Não falta arrecadação. Desde o início do governo, a arrecadação tem batido recordes. Ainda assim, seguimos discutindo como arrecadar mais, o que pode ser tributado sem gerar novos desgastes. O déficit permanece. A conta não fecha, e o problema não está na calculadora. Está na demora do governo em encarar de frente o gasto público.
O episódio desta semana do IOF é emblemático. No início da tarde da última quinta-feira (22), os ministros Fernando Haddad e Simone Tebet anunciaram o congelamento de cerca de R$ 31 bilhões em despesas do Orçamento de 2025 e um aumento considerável do IOF, como tentativa de cumprir a meta fiscal prometida. A reação foi imediata e negativa: o presidente do Banco Central, Gabriel Galípolo, não foi previamente informado, e o setor privado reagiu com duras críticas.
No fim da noite, diante da repercussão negativa, o governo precisou recuar parcialmente da medida, cancelando a elevação da alíquota sobre investimentos no exterior, ainda que tenha mantido o aumento do tributo em outras operações, como empréstimos empresariais e compras internacionais.
O governo entrou em seu terceiro ano sem um planejamento fiscal claro, apostando excessivamente em aumentar receitas sem enfrentar seriamente as despesas. Essa estratégia tem limites evidentes.
A resistência social a qualquer novo imposto é crescente, e a incoerência da política fiscal fica cada vez mais exposta. Não basta sinalizar responsabilidade apenas quando as metas fiscais já estão comprometidas.
O economista Olivier Blanchard, em recente artigo, chama atenção para o papel das expectativas na condução da política econômica. Segundo ele, um dos avanços mais importantes da macroeconomia nas últimas décadas foi entender como as expectativas afetam as decisões dos agentes econômicos.
Para que uma política fiscal seja eficaz, não basta apenas anunciar metas; é preciso sinalizar coerência e previsibilidade. Se o governo transmite sinais contraditórios, improvisando medidas, recuando e avançando constantemente, a confiança se deteriora rapidamente.

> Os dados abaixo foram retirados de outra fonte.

Lemma ustar_close_ok g s id C :
  ustar_inv g s → ustar_opened s id = Some C →
  runs (ustar_close id) s (λ r s',
    ustar_inv g s' ∧ r = 0 ∧ bytes s' = bytes s ∧ ustar_opened s' id = None ∧
    (∀ j, j ≠ id → ustar_opened s' j = ustar_opened s j)).
Proof.
  intros I HC. destruct (opened_as g s id C I HC) as (p & r & e & O & ->).
  destruct (ui_heap _ _ I) as (B & HB & Hin). pose proof (oa_id _ _ _ _ _ _ O) as Hid.
  pose proof (oa_slot _ _ _ _ _ _ O) as Hslot. pose proof (oa_ptr _ _ _ _ _ _ O) as Hp.
  unfold ustar_close. apply runs_bind. eapply runs_ok; [by eapply open_file_as|].
  apply runs_bind. eapply runs_ok; [apply descriptor_ok, O|]. cbn [size header references].
  change (u16 (1 - 1)) with 0. change (0 <? 1) with true. cbv iota.
  apply runs_bind. eapply runs_ok; [reflexivity|]. apply runs_bind, runs_bind.
  apply runs_zoom. cbn [heap set_descriptors].
  eapply runs_mono; [by apply (heap_free_ok _ B); [|apply (Hin (Z.to_nat id))]|].
  cbn beta; intros [] h [Hh _]. apply runs_bind. eapply runs_ok; [reflexivity|].
  eapply runs_ok; [apply set_open_file_ok; cbn; rewrite (ui_table _ _ I); lia|].
  apply runs_ret. cbn. rewrite delete_insert_eq.
  set (s' := set_open_files _ _).
  assert (∀ (i : nat) x, open_files s' !! i = Some x → x ≠ 0 →
    open_files s !! i = Some x ∧ x ≠ p ∧ i ≠ Z.to_nat id) as Hold.
  { intros i x Hx Hx0. cbn in Hx.
    apply list_lookup_insert_Some in Hx as [(<- & <- & _)|[Hne Hx]]; [done|].
    split_and!; [done| |congruence]. intros ->. apply Hne. by apply (ui_inj _ _ I _ _ p). }
  split_and!; try done.
  - split; try apply I.
    + cbn. rewrite length_insert. apply I.
    + exists (B ∖ {[p]}). split; [done|]. intros i x Hx Hx0.
      destruct (Hold i x Hx Hx0) as (Hx' & Hxp & _). pose proof (Hin i x Hx' Hx0). set_solver.
    + intros i x Hx Hx0. destruct (Hold i x Hx Hx0) as (Hx' & Hxp & _).
      cbn. rewrite lookup_delete_ne by done. by apply (ui_desc _ _ I i).
    + intros i j x Hx Hy Hx0. apply (ui_inj _ _ I i j x); [by apply Hold|by apply Hold|done].
  - unfold ustar_opened. rewrite (proj2 (Z.ltb_ge _ _)) by lia. cbn.
    rewrite list_lookup_insert_eq by (rewrite (ui_table _ _ I); lia). done.
  - intros j Hj. unfold ustar_opened. destruct (j <? 0) eqn:Ej; [done|]. bool_to_prop. cbn.
    rewrite list_lookup_insert_ne by lia.
    destruct (open_files s !! Z.to_nat j) as [x|] eqn:Ex; [|done].
    destruct (x =? 0) eqn:E0; [done|]. bool_to_prop. rewrite lookup_delete_ne; [done|].
    intros ->. assert (Z.to_nat j = Z.to_nat id) by (by apply (ui_inj _ _ I _ _ x)). lia.
Qed.

Lemma ustar_size_ok g s id C :
  ustar_inv g s → ustar_opened s id = Some C →
  ustar_get_file_size id s = Ok (Z.of_nat (length C), s).
Proof.
  intros I HC. destruct (opened_as g s id C I HC) as (p & r & e & O & ->).
  unfold ustar_get_file_size, mbind, M_bind. rewrite (open_file_as g _ _ _ _ _ O).
  cbn [bind_result fst snd]. by rewrite (descriptor_ok _ _ _ (oa_desc _ _ _ _ _ _ O)).
Qed.

(** Before [ustar_set_start_address]: the archive is in place, no file is open. *)
Record ustar_loaded (g : volume) (a : Z) (s : ustate) : Prop := {
  ul_start : a = v_start g;
  ul_archive : archive (bytes s) (v_start g) (v_files g);
  ul_bounds : 0 < v_start g ∧ v_start g + archive_length (v_files g) < 2 ^ 62;
  ul_apart : apart t 256 (v_start g) (archive_length (v_files g));
  ul_table : open_files s = replicate 512 0;
  ul_heap : ∃ B, heap_ok (heap s) B;
}.

Lemma ustar_start_ok g a s : ustar_loaded g a s →
  runs (ustar_set_start_address a) s (λ _ s',
    ustar_inv g s' ∧ bytes s' = bytes s ∧ ∀ j, ustar_opened s' j = None).
Proof.
  intros [-> Ha Hb Hap Ht [B HB]]. unfold runs. cbn.
  assert (∀ (i : nat) p, open_files s !! i = Some p → p = 0) as H0.
  { intros i p. rewrite Ht. by intros [-> _]%lookup_replicate. }
  split_and!; [|done|].
  - split; cbn; try done.
    + by rewrite Ht, length_replicate.
    + exists B. split; [done|]. intros i p Hp Hp0. by destruct (Hp0 (H0 i p Hp)).
    + intros i p Hp Hp0. by destruct (Hp0 (H0 i p Hp)).
    + intros i j p Hp _ Hp0. by destruct (Hp0 (H0 i p Hp)).
  - intros j. unfold ustar_opened. cbn. case_if; [done|].
    destruct (open_files s !! _) as [p|] eqn:Ep; [|done]. by rewrite (H0 _ p Ep).
Qed.

Lemma loaded_inv g s : ustar_loaded g (tar_fs_start_address s) s → ustar_inv g s.
Proof. destruct s. intros H. by apply (ustar_start_ok g) in H as [H _]. Qed.

Lemma ustar_kalloc_ok g s n : ustar_inv g s → 0 ≤ n ≤ 2 ^ 32 →
  safe (on_heap (heap_alloc n)) s (λ p s',
    0 < p ∧ ustar_inv g s' ∧ bytes s' = bytes s ∧ ∀ j, ustar_opened s' j = ustar_opened s j).
Proof.
  intros I Hn. destruct (ui_heap _ _ I) as (B & HB & Hin). apply safe_zoom.
  eapply safe_mono; [by apply (heap_alloc_ok _ B)|]. intros p h (Hp & _ & Hh & _).
  split_and!; [lia| |done|done]. apply (ustar_inv_heap g s h _ I Hh).
  intros i x Hx Hx0. pose proof (Hin i x Hx Hx0). set_solver.
Qed.

(** *** The tar file system keeps the contract of [Fs] *)

#[global] Instance ustar_ops : FsOps ustate := {|
  fs_open := ustar_open t;
  fs_close := ustar_close;
  fs_read := ustar_read;
  fs_get_file_size := ustar_get_file_size;
  fs_read_dir := ustar_read_dir t empty pathes0;
  fs_set_start_address := ustar_set_start_address;
  fs_kalloc n := on_heap (heap_alloc n);
  fs_bytes := bytes;
  fs_set_bytes := set_bytes;
|}.

#[global] Instance ustar_view : FsView ustate := {|
  fs_volume := volume;
  fs_loaded := ustar_loaded;
  fs_inv := ustar_inv;
  fs_find g path := (λ r, e_content (snd r)) <$> find_file (v_start g) (v_files g) path;
  fs_opened := ustar_opened;
  fs_capacity := 512;
  fs_private := ustar_private;
  fs_scratch _ := ustar_scratch;
|}.

#[global] Instance ustar_laws : FsLaws ustate.
Proof.
  split.
  - intros. by apply ustar_start_ok.
  - intros. by apply ustar_kalloc_ok.
  - intros g s q path flags I Hq Hne Hlen Hsc. cbn.
    eapply safe_mono; [by apply (ustar_open_ok g)|]. cbn beta.
    intros id s' (I' & Hs & Ho & Hf). cbn.
    destruct (find_file _ _ path) as [[r e]|]; cbn; split_and!; try done; try by left.
    + destruct Hf as [[-> _]|[Hn [p O]]]; [by left|right]. pose proof (oa_id _ _ _ _ _ _ O).
      split_and!; [lia|lia|done|]. exists (e_content e). split; [done|]. by eapply as_opened.
    + intros ->. right. destruct Hf as [[_ Hfull]|[_ [p O]]]; [done|].
      pose proof (oa_id _ _ _ _ _ _ O). lia.
  - intros. by apply ustar_read_ok.
  - intros. by apply (ustar_close_ok g s id C).
  - intros. by apply (ustar_size_ok g).
  - intros g s m P I Hs HP. destruct (ustar_inv_bytes g s m P I Hs HP). by split_and!.
  - intros g s id C I HC. destruct (opened_as g s id C I HC) as (p & r & e & O & ->).
    pose proof (oa_id _ _ _ _ _ _ O). pose proof (entry_size_fits _ _ _ (oa_entry _ _ _ _ _ _ O)).
    unfold content_length in *. lia.
Qed.

(** ** Theorems *)

(** [tar_file_lookup] walks the records of an archive in memory and returns:
    the address of the first record whose name, with backslashes read as slashes,
    is the path it is given, or NULL when no record has that name.  Nothing but
    its local array is written. *)
Theorem tar_file_lookup_correct (s : ustate) (q : Z) (path : list Z) (es : list tar_entry) :
  archive (bytes s) (tar_fs_start_address s) es →
  0 < tar_fs_start_address s → tar_fs_start_address s + archive_length es < 2 ^ 64 →
  apart t 256 (tar_fs_start_address s) (archive_length es) →
  cstr_at (bytes s) q path → apart t 256 q (Z.of_nat (length path) + 1) →
  Z.of_nat (length path) < 2 ^ 32 →
  runs (tar_file_lookup t q) s (λ r s',
    r = match find_file (tar_fs_start_address s) es path with Some (a, _) => a | None => 0 end ∧
    ∃ m, s' = set_bytes m s ∧ same_outside (in_range t 256) (bytes s) m).
Proof.
  intros Ha H0 Hb Hap Hq Hqa Hlen. unfold tar_file_lookup. apply runs_bind.
  apply runs_ok with (a := tar_fs_start_address s) (s' := s); [done|]. apply runs_zoom.
  eapply runs_mono; [by eapply lookup_loop_ok|]. cbn beta. intros a m [Hs ->]. by eauto.
Qed.

(** [ustar_open] on a table of open files in order: it returns, or panics
    when the heap is exhausted.  The id it returns was free and now stands for
    the contents of the first record of that path, and every other id stands for
    what it stood for; it returns -1 exactly when the archive has no such record
    or all 512 ids are in use.  The invariant is kept, and no memory but the
    local array is written. *)
Theorem ustar_open_correct (g : volume) (s : ustate) (q : Z) (path : list Z) (flags : Z) :
  ustar_inv g s → cstr_at (bytes s) q path → path ≠ [] → Z.of_nat (length path) < 2 ^ 32 →
  (∀ x, q ≤ x ≤ q + Z.of_nat (length path) → ¬ in_range t 256 x) →
  safe (ustar_open t q flags) s (λ id s',
    ustar_inv g s' ∧ same_outside (in_range t 256) (bytes s) (bytes s') ∧
    (∀ j, j ≠ id → ustar_opened s' j = ustar_opened s j) ∧
    match find_file (v_start g) (v_files g) path with
    | None => id = -1
    | Some (r, e) =>
        id = -1 ∧ table_full s ∨
        0 ≤ id < 512 ∧ ustar_opened s id = None ∧ ustar_opened s' id = Some (e_content e)
    end).
Proof.
  intros I Hq Hne Hlen Hsc. eapply safe_mono; [by apply (ustar_open_ok g)|]. cbn beta.
  intros id s' (I' & Hs & Ho & Hf). split_and!; try done.
  destruct (find_file _ _ path) as [[r e]|]; [|done].
  destruct Hf as [?|[Hn [p O]]]; [by left|right]. split_and!; [apply O..|done|by eapply as_opened].
Qed.

(** Open a file, read [n] bytes at [off] into [buf], close it. *)
Definition read_file (q buf n off : Z) : M ustate (option Z) :=
  id ← ustar_open t q 0;
  if id =? -1 then mret None
  else
    k ← ustar_read id buf n off;
    ustar_close id;;
    mret (Some k).

(** [C23] Opening a file, reading at any offset and closing it gives the bytes of
    the file that are there: the count is their number, the buffer holds them,
    and nothing outside that part of the buffer and the local array changes.
    Afterwards the table of open files is what it was. *)
Theorem ustar_read_file_correct (g : volume) (s : ustate) (q buf n off : Z) (path : list Z)
    (r : Z) (e : tar_entry) :
  ustar_inv g s → cstr_at (bytes s) q path → path ≠ [] → Z.of_nat (length path) < 2 ^ 32 →
  (∀ x, q ≤ x ≤ q + Z.of_nat (length path) → ¬ in_range t 256 x) →
  0 ≤ n < 2 ^ 63 → 0 ≤ off < 2 ^ 63 → (∀ x, in_range buf n x → ¬ ustar_private g x) →
  find_file (v_start g) (v_files g) path = Some (r, e) →
  safe (read_file q buf n off) s (λ res s',
    let chunk := take (Z.to_nat n) (drop (Z.to_nat off) (e_content e)) in
    ustar_inv g s' ∧ (∀ j, ustar_opened s' j = ustar_opened s j) ∧
    match res with
    | None => table_full s
    | Some k => k = Z.of_nat (length chunk) ∧ bytes_at (bytes s') buf chunk ∧
        same_outside (λ x, in_range t 256 x ∨ in_range buf k x) (bytes s) (bytes s')
    end).
Proof.
  intros I Hq Hne Hlen Hsc Hn Hoff Hbuf Hf. unfold read_file. apply safe_bind.
  eapply safe_mono; [by apply (ustar_open_ok g)|]. cbn beta. rewrite Hf.
  intros id s1 (I1 & Hs1 & Ho1 & [[-> Hfull]|[Hnone [p O]]]).
  { cbn. split_and!; [done| |done]. intros j. destruct (decide (j = -1)) as [->|]; [done|by apply Ho1]. }
  pose proof (oa_id _ _ _ _ _ _ O) as Hid. rewrite (proj2 (Z.eqb_neq _ _)) by lia.
  apply safe_bind, runs_safe.
  eapply runs_mono; [apply (ustar_read_ok g); [done|by eapply as_opened|done..]|]. cbn beta zeta.
  intros k s2 (I2 & Hk & Hb & Hs2 & Ho2). apply runs_safe. apply runs_bind.
  eapply runs_mono; [apply (ustar_close_ok g _ id (e_content e)); [done|rewrite Ho2; by eapply as_opened]|].
  cbn beta. intros _ s3 (I3 & _ & Hb3 & Hid3 & Ho3). apply runs_ret. split_and!; [done| |done| |].
  - intros j. destruct (decide (j = id)) as [->|Hj]; [by rewrite Hid3|].
    by rewrite Ho3, Ho2, Ho1.
  - by rewrite Hb3.
  - rewrite Hb3. intros x Hx. rewrite Hs2, Hs1; [done|..]; intros Hr; apply Hx; auto.
Qed.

O resultado aparece nas taxas de juros mais altas, inflação persistente e menos crescimento econômico.
Responsabilidade fiscal importa justamente por isso. Não é só um princípio contábil, mas o que garante que políticas públicas possam ter resultados reais. Quando a dívida pública cresce demais e o déficit persiste, pressiona a inflação, reduzindo diretamente o poder de compra das famílias.

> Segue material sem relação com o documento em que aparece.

(* ===== verification/Listing.v ===== *)
(** * [ustar_read_dir]: listing a directory of the archive

    The functions of [ustar.c] that build a directory listing work in place on
    copies of the names in blocks of memory.  This file gives them a
    specification on lists of characters ([strip], [search], [collect],
    [listing]), proves for each function that the code on memory computes it, and
    shows what a listing of the root directory consists of.  [ListingCorrect]
    puts the functions together with the heap. *)

From S2P Require Import Prelude Machine Util Heap Ustar UstarCorrect.

(** ** The specification *)

(** A path without the slash it may start with. *)
Definition no_slash (s : list Z) : list Z :=
  match s with c :: r => if c =? 47 then r else s | [] => [] end.

(** The characters before the first slash. *)
Fixpoint component (s : list Z) : list Z :=
  match s with [] => [] | c :: r => if c =? 47 then [] else c :: component r end.

(** What is left of a name behind its common part with a directory. *)
Fixpoint past_common (name dir : list Z) : list Z :=
  match name, dir with
  | a :: n, b :: d =>
      if a =? b then match n, d with [], _ | _, [] => n | _, _ => past_common n d end else name
  | _, _ => name
  end.

(** [remove_prefix]: the name relative to the directory; empty when the common
    part does not end at a slash of the name. *)
Definition strip (name dir : list Z) : list Z :=
  match no_slash dir with
  | [] => no_slash name
  | d => match past_common (no_slash name) d with
         | c :: r => if c =? 47 then r else []
         | [] => []
         end
  end.

(** The string [s] once its tail [o] has been ended behind its first component. *)
Definition cut_at (s o : list Z) : list Z := take (length s - length o) s ++ component o.

(** The search for a listed name with the first component of [p]: it shortens [p]
    and the listed names it passes to their first components. *)
Fixpoint search (dir p : list Z) (listed : list (list Z)) : bool * list Z * list (list Z) :=
  match listed with
  | [] => (false, p, [])
  | q :: qs =>
      match no_slash (strip q dir) with
      | [] => let '(b, p', qs') := search dir p qs in (b, p', q :: qs')
      | o =>
          let p' := cut_at p (no_slash p) in
          if bool_decide (component (no_slash p) = component o) then (true, p', cut_at q o :: qs)
          else let '(b, p'', qs') := search dir p' qs in (b, p'', cut_at q o :: qs')
      end
  end.

(** The names listed for the records [names]; [None] when the array of 50 paths
    overflows. *)
Fixpoint collect (dir : list Z) (names listed : list (list Z)) : option (list (list Z)) :=
  match names with
  | [] => Some listed
  | n :: ns =>
      match strip n dir with
      | [] => collect dir ns listed
      | p =>
          let '(b, p', listed') := search dir p listed in
          if b : bool then collect dir ns listed'
          else if (length listed <? 50)%nat then collect dir ns (listed' ++ [p']) else None
      end
  end.
Definition listing (dir : list Z) (es : list tar_entry) : option (list (list Z)) :=
  collect dir (map path_of es) [].

(** One name a line. *)
Definition lines (l : list (list Z)) : list Z := concat (map (λ s, s ++ [10]) l).

(** A search lists nothing new, and no name is ever taken away. *)
Lemma search_length dir p listed : length (search dir p listed).2 = length listed.
Proof.
  revert p. induction listed as [|q qs IH]; intros p; cbn [search]; [done|].
  destruct (no_slash (strip q dir)) as [|c o].
  - specialize (IH p). destruct (search dir p qs) as [[b p'] qs']. cbn in *. by rewrite IH.
  - case_bool_decide; [done|]. specialize (IH (cut_at p (no_slash p))).
    destruct (search dir _ qs) as [[b p''] qs']. cbn in *. by rewrite IH.
Qed.

Lemma collect_length dir names listed final :
  collect dir names listed = Some final → (length listed ≤ length final)%nat.
Proof.
  revert listed. induction names as [|n ns IH]; intros listed; cbn [collect]; [intros [= ->]; done|].
  destruct (strip n dir) as [|c p]; [apply IH|].
  pose proof (search_length dir (c :: p) listed) as Hl. destruct (search dir (c :: p) listed) as [[b p'] l'].
  cbn in Hl. destruct b; [intros ?%IH; lia|]. destruct (length listed <? 50)%nat; [|done].
  intros H%IH. rewrite length_app in H. lia.
Qed.

(** ** Strings in memory *)

(** [o], at [a], is a tail of the string [s] at [p]. *)
Definition tail_of (p : Z) (s : list Z) (a : Z) (o : list Z) : Prop :=
  ∃ pre, s = pre ++ o ∧ a = p + Z.of_nat (length pre).

Lemma tail_of_refl p s : tail_of p s p s.
Proof. exists []. cbn. split; [done|lia]. Qed.

Lemma tail_of_trans p s a o b r : tail_of p s a o → tail_of a o b r → tail_of p s b r.
Proof.
  intros (pre & -> & ->) (pre' & -> & ->). exists (pre ++ pre').
  rewrite length_app, <- app_assoc. split; [done|lia].
Qed.

Lemma tail_of_step p s a c r : tail_of p s a (c :: r) → tail_of p s (a + 1) r.
Proof.
  intros H. eapply tail_of_trans; [done|]. exists [c]. split; [done|]. cbn. lia.
Qed.

Lemma tail_of_length p s a o :
  tail_of p s a o → p ≤ a ∧ a + Z.of_nat (length o) = p + Z.of_nat (length s).
Proof. intros (pre & -> & ->). rewrite length_app. lia. Qed.

Lemma cstr_at_tail m p s a o : cstr_at m p s → tail_of p s a o → cstr_at m a o.
Proof.
  intros [Hb Hz] (pre & -> & ->). split.
  - rewrite <- app_assoc in Hb. by apply bytes_at_app in Hb as [_ Hb].
  - by apply list.Forall_app in Hz as [_ Hz].
Qed.

(** The first byte of a string. *)
Lemma cstr_at_head m p s : cstr_at m p s →
  byte m p = match s with [] => 0 | c :: _ => c end ∧ Forall (λ c, c ≠ 0) s.
Proof.
  intros H. split; [|apply H]. destruct (cstr_at_byte m p s 0 H) as [E _]; [lia|].
  rewrite Z.add_0_r in E. rewrite E. by destruct s.
Qed.

Lemma head_zero m p s : cstr_at m p s → (byte m p =? 0) = bool_decide (s = []).
Proof.
  intros [E Hz]%cstr_at_head. rewrite E. destruct s as [|c s]; [done|].
  apply list.Forall_cons in Hz as [Hc _]. rewrite bool_decide_false by done. by apply Z.eqb_neq.
Qed.

Lemma cstr_at_nil m p : cstr_at m p [] ↔ byte m p = 0.
Proof.
  split; [by intros [-> _]%cstr_at_head|]. intros H. split; [|done].
  intros i c Hi. destruct i as [|i]; [|by destruct i]. cbn in Hi. simplify_eq. by rewrite Z.add_0_r.
Qed.

Lemma skip_slash_ok m p s : cstr_at m p s → tail_of p s (skip_slash m p) (no_slash s).
Proof.
  intros H. unfold skip_slash. rewrite (head_zero m p s H). destruct (cstr_at_head m p s H) as [-> _].
  destruct s as [|c s]; [apply tail_of_refl|]. rewrite bool_decide_false by done.
  unfold no_slash. cbn [negb andb]. destruct (c =? 47); [|apply tail_of_refl].
  apply (tail_of_step p (c :: s) p c), tail_of_refl.
Qed.

Lemma component_length s : (length (component s) ≤ length s)%nat.
Proof. induction s as [|c s IH]; cbn; [lia|]. destruct (c =? 47); cbn; lia. Qed.

Lemma component_prefix s : ∃ r, s = component s ++ r ∧ match r with [] => True | c :: _ => c = 47 end.
Proof.
  induction s as [|c s (r & E & Hr)]; cbn; [by exists []|].
  destruct (c =? 47) eqn:Ec; bool_to_prop; [by exists (c :: s)|].
  exists r. split; [by rewrite E at 1|done].
Qed.

Lemma component_no_slash s : 47 ∉ component s.
Proof.
  induction s as [|c s IH]; cbn; [apply not_elem_of_nil|].
  destruct (c =? 47) eqn:E; bool_to_prop; [apply not_elem_of_nil|].
  apply not_elem_of_cons. by split.
Qed.

(** *** Cutting a path behind its first component *)

Lemma component_loop_ok m a o : cstr_at m a o → Z.of_nat (length o) < 65536 →
  loop (component_round a) 0 m = Ok (Z.of_nat (length (component o)), m).
Proof.
  intros Ho Hl.
  enough (runs (loop (component_round a) 0) m (λ i m', i = Z.of_nat (length (component o)) ∧ m' = m)) as H.
  { apply runs_inv in H as (i & m' & E & -> & ->). exact E. }
  apply runs_loop_ghost with (n := Z.of_nat (length o)) (I := λ n i m', m' = m ∧
    ∃ pre r, o = pre ++ r ∧ i = Z.of_nat (length pre) ∧ component o = pre ++ component r ∧
      n = Z.of_nat (length r)); [|split; [done|by exists [], o]|lia].
  intros n i m' (-> & pre & r & Eo & -> & Ec & ->). unfold component_round.
  assert (cstr_at m (a + Z.of_nat (length pre)) r) as Hr.
  { eapply cstr_at_tail; [exact Ho|]. exists pre. by split. }
  unfold runs, mbind, M_bind, gets. cbn [bind_result fst snd].
  rewrite (head_zero _ _ _ Hr). destruct (cstr_at_head _ _ _ Hr) as [-> _].
  rewrite Eo, length_app in Hl.
  destruct r as [|c r]; [|rewrite bool_decide_false by done; cbn [negb andb component] in *;
    destruct (c =? 47)]; cbn [mret M_ret].
  - rewrite bool_decide_true by done. cbn. rewrite Ec. cbn. by rewrite app_nil_r.
  - cbn. rewrite Ec. by rewrite app_nil_r.
  - cbn [length negb] in *. exists (Z.of_nat (length r)). split; [lia|]. split; [done|].
    exists (pre ++ [c]), r. rewrite <- !app_assoc, length_app, u16_small by lia. cbn.
    split_and!; [done|lia|done|done].
Qed.

Lemma cut_component_ok m a o : cstr_at m a o → Z.of_nat (length o) < 65536 →
  cut_component a m = Ok (tt, <[a + Z.of_nat (length (component o)) := 0]> m).
Proof.
  intros Ho Hl. unfold cut_component, mbind, M_bind. by rewrite (component_loop_ok m a o).
Qed.

(** A terminator in the middle of a string. *)
Lemma bytes_at_end m p s : bytes_at m p s → Forall (λ c, c ≠ 0) s →
  cstr_at (<[p + Z.of_nat (length s) := 0]> m) p s.
Proof.
  intros Hb Hz. split; [|done]. apply bytes_at_app. split.
  - intros i c Hi. pose proof (lookup_lt_Some _ _ _ Hi). rewrite byte_insert, decide_False by lia. by apply Hb.
  - intros i c Hi. destruct i as [|i]; [|by destruct i]. cbn in Hi. simplify_eq.
    by rewrite byte_insert, decide_True by lia.
Qed.

Lemma cstr_at_cut m p pre r : cstr_at m p (pre ++ r) →
  cstr_at (<[p + Z.of_nat (length pre) := 0]> m) p pre.
Proof.
  intros [Hb Hz]. rewrite <- app_assoc in Hb. apply bytes_at_app in Hb as [Hb _].
  apply list.Forall_app in Hz as [Hz _]. by apply bytes_at_end.
Qed.

Lemma cut_at_prefix p s a o : tail_of p s a o →
  ∃ r, s = cut_at s o ++ r ∧ a + Z.of_nat (length (component o)) = p + Z.of_nat (length (cut_at s o)).
Proof.
  intros (pre & -> & ->). destruct (component_prefix o) as (r & Er & _). exists r.
  unfold cut_at. rewrite length_app. replace (length pre + length o - length o)%nat with (length pre) by lia.
  rewrite take_app_length, length_app. split; [|lia]. rewrite <- app_assoc. by f_equal.
Qed.

Lemma cut_at_length s o : (length o ≤ length s)%nat → (length (cut_at s o) ≤ length s)%nat.
Proof. intros H. unfold cut_at. rewrite length_app, length_take. pose proof (component_length o). lia. Qed.

(** Ending a tail of a string behind its component cuts the string. *)
Lemma cstr_at_cut_tail m p s a o : cstr_at m p s → tail_of p s a o →
  cstr_at (<[a + Z.of_nat (length (component o)) := 0]> m) p (cut_at s o).
Proof.
  intros H Ht. destruct (cut_at_prefix p s a o Ht) as (r & E & ->). rewrite E in H.
  by apply (cstr_at_cut _ _ _ r).
Qed.

Lemma cut_at_self o : cut_at o o = component o.
Proof. unfold cut_at. by rewrite Nat.sub_diag. Qed.

Lemma cstr_at_insert_other m p s x v : cstr_at m p s →
  ¬ in_range p (Z.of_nat (length s) + 1) x → cstr_at (<[x := v]> m) p s.
Proof.
  intros H Hx. apply (cstr_at_frame (λ y, y = x) m); [|unfold in_range in Hx; intros y Hy ->; lia|done].
  intros y Hy. by rewrite byte_insert, decide_False by congruence.
Qed.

A consequência prática é que não há reajuste do salário mínimo ou Bolsa Família capaz de compensar integralmente essa erosão. A instabilidade fiscal, ao contrário do que pode parecer, penaliza mais os que dependem do Estado e das políticas sociais.
A consequência dessa demora em agir e da hesitação na execução das medidas fiscais é a deterioração da confiança pública. Agora, cada proposta tributária nova é recebida com resistência e desconfiança. O IOF virou alvo de críticas e memes antes mesmo de ser implementado.
A tentativa de fiscalização mais rigorosa sobre empreendedores informais causou alarme e revolta. A tributação das importações virou sinônimo de protecionismo, justamente num governo que condena políticas similares no exterior.
É urgente que o governo reconheça que o ajuste fiscal passa necessariamente por revisar o gasto antes de buscar novas receitas. A questão nunca foi falta de dinheiro entrando, mas a resistência política a abrir mão de privilégios e programas ineficientes. Enquanto isso não for enfrentado, qualquer esforço fiscal continuará sendo apenas improviso. E, como o país já sabe há tempos, o improviso não fecha contas, só aprofunda o buraco que todos nós, no final, somos chamados a cobrir.